> [Exercise prompt]: For every line in the entries that contains "match", show the whole line.

> [Provided material]:
Definition add_value_tags (res : gmap string string) (kv : string * AttributeValues) : gmap string string :=
  <[value_tag kv.1 := raw kv.2]> (<[marker_tag kv.1 := ATTRIBUTE_EXISTENCE_MARKER]> res).

Definition build_credential_tags (credential : Credential) : IndyResult (gmap string string) :=
  issuer_did ← issuer_did credential;
  let res : gmap string string :=
    <["rev_reg_id" := default "None" (cr_rev_reg_id credential)]> (
    <["cred_def_id" := cr_cred_def_id credential]> (
    <["issuer_did" := issuer_did]> (
    <["schema_version" := schema_version credential]> (
    <["schema_name" := schema_name credential]> (
    <["schema_issuer_did" := schema_issuer_did credential]> (
    <["schema_id" := cr_schema_id credential]> ∅))))))%string in
  Ok (foldl add_value_tags res (hash_iter (cr_values credential))).

(** The old format of restrictions: members that are [null] are skipped. *)
Definition old_restriction (sub_query : SJsonValue) : IndyResult SJsonValue :=
  m ← ok_or (as_object sub_query) InvalidStructure;
  Ok (Object (filter (fun kv => is_null kv.2 = false) m)).

Definition restriction_queries (restrictions : option SJsonValue) : IndyResult (list SJsonValue) :=
  match restrictions with
  | Some (Array array) =>
      res ← mapM old_restriction array;
      Ok (match res with [] => [] | _ => [Object [("$or"%string, Array res)]] end)
  | Some (Object object) => Ok [Object object]
  | None => Ok []
  | Some _ => Err InvalidStructure
  end.

(** The query, before it is printed *)
Definition query_value (name referent : string) (restrictions : option SJsonValue) (extra_query : option ProofRequestExtraQuery) :
    IndyResult SJsonValue :=
  let marker := Object [(marker_tag name, String_ ATTRIBUTE_EXISTENCE_MARKER)] in
  restrictions ← restriction_queries restrictions;
  let extra :=
    match extra_query ≫= (fun ex_query => ex_query !! referent) with Some q => [Object q] | None => [] end in
  Ok (Object [("$and"%string, Array (marker :: restrictions ++ extra))]).

Definition build_query (name referent : string) (restrictions : option SJsonValue)
    (extra_query : option ProofRequestExtraQuery) : IndyResult string :=
  query ← query_value name referent restrictions extra_query; Ok (to_string query).

Definition attribute_satisfy_predicate (predicate : PredicateInfo) (attribute_value : string) : IndyResult bool :=
  match p_type predicate with
  | GE => attribute_value ← ok_or (parse_i32 attribute_value) InvalidStructure; Ok (p_value predicate <=? attribute_value)%Z
  end.
End prover.

(** ** [verifier.rs] *)

Section verifier.
Context `{HashOrder} `{Unicode} `{CL} `{Machine}.

(** [index as usize] *)
Definition as_usize (i : Z) : N := Z.to_N (i mod Z.of_N usize_modulus).

Definition _get_revealed_attributes_for_credential (sub_proof_index : nat) (requested_proof : RequestedProof)
    (proof_req : ProofRequest) : list AttributeInfo :=
  omap (fun kv => if (N.of_nat sub_proof_index =? as_usize (ri_index kv.2))%N then requested_attributes proof_req !! kv.1 else None)
    (hash_iter (revealed_attrs requested_proof)).

Definition _get_predicates_for_credential (sub_proof_index : nat) (requested_proof : RequestedProof) (proof_req : ProofRequest) :
    list PredicateInfo :=
  omap (fun kv => if (N.of_nat sub_proof_index =? as_usize kv.2)%N then requested_predicates proof_req !! kv.1 else None)
    (hash_iter (predicates requested_proof)).

Section verify.
Context (full_proof : Proof_) (proof_req : ProofRequest) (schemas : gmap string SchemaV1)
  (cred_defs : gmap string CredentialDefinition) (rev_reg_defs : gmap string RevocationRegistryDefinitionV1)
  (rev_regs : gmap string (gmap N ClRevReg)).

Definition revocation_for (identifier : Identifier) (cred_def : CredentialDefinition) :
    IndyResult (option RevocationRegistryDefinitionV1 * option ClRevReg) :=
  match cd_revocation cred_def with
  | Some _ =>
      timestamp ← ok_or (id_timestamp identifier) InvalidStructure;
      rev_reg_id ← ok_or (id_rev_reg_id identifier) InvalidStructure;
      rev_reg_def ← ok_or (rev_reg_defs !! rev_reg_id) InvalidStructure;
      rev_regs_for_cred ← ok_or (rev_regs !! rev_reg_id) InvalidStructure;
      rev_reg ← ok_or (rev_regs_for_cred !! timestamp) InvalidStructure;
      Ok (Some rev_reg_def, Some rev_reg)
  | None => Ok (None, None)
  end.

(** What is verified for one identifier *)
Definition verifier_part (non_credential_schema : ClNonSchema) (sub_proof_index : nat) (identifier : Identifier) :
    IndyResult VerifierPart :=
  schema ← ok_or (schemas !! id_schema_id identifier) InvalidStructure;
  cred_def ← ok_or (cred_defs !! id_cred_def_id identifier) InvalidStructure;
  '(rev_reg_def, rev_reg) ← revocation_for identifier cred_def;
  let attrs_for_credential := _get_revealed_attributes_for_credential sub_proof_index (requested_proof full_proof) proof_req in
  let predicates_for_credential := _get_predicates_for_credential sub_proof_index (requested_proof full_proof) proof_req in
  credential_schema ← build_credential_schema (attr_names schema);
  sub_proof_request ← build_sub_proof_request attrs_for_credential predicates_for_credential;
  credential_pub_key ← build_from_parts (cd_primary cred_def) (cd_revocation cred_def);
  Ok (mk_verifier_part sub_proof_request credential_schema non_credential_schema credential_pub_key
    (rd_accum_key <$> rev_reg_def) rev_reg).

Definition verify_credential (non_credential_schema : ClNonSchema) (proof_verifier : ClProofVerifier) (x : nat * Identifier) :
    IndyResult ClProofVerifier :=
  part ← verifier_part non_credential_schema x.1 x.2;
  add_sub_proof_request part proof_verifier.

Definition verify : IndyResult bool :=
  proof_verifier ← new_proof_verifier;
  non_credential_schema ← build_non_credential_schema;
  proof_verifier ← foldM (verify_credential non_credential_schema) (imap pair (identifiers full_proof)) proof_verifier;
  verify_cl (cl_proof full_proof) (pr_nonce proof_req) proof_verifier.

(** [VerifierCommandExecutor::verify_proof] *)
Definition verify_proof : IndyResult bool :=
  let requested_attrs := dom (requested_attributes proof_req) in
  let received_attrs := dom (revealed_attrs (requested_proof full_proof)) ∪ dom (unrevealed_attrs (requested_proof full_proof))
    ∪ dom (self_attested_attrs (requested_proof full_proof)) in
  if decide (requested_attrs = received_attrs) then
    if decide (dom (requested_predicates proof_req) = dom (predicates (requested_proof full_proof))) then verify
    else Err InvalidStructure
  else Err InvalidStructure.
End verify.
End verifier.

> [Answer to this problem]:
  match restrictions with
      Ok (match res with [] => [] | _ => [Object [("$or"%string, Array res)]] end)
    match extra_query ≫= (fun ex_query => ex_query !! referent) with Some q => [Object q] | None => [] end in
  match p_type predicate with
  match cd_revocation cred_def with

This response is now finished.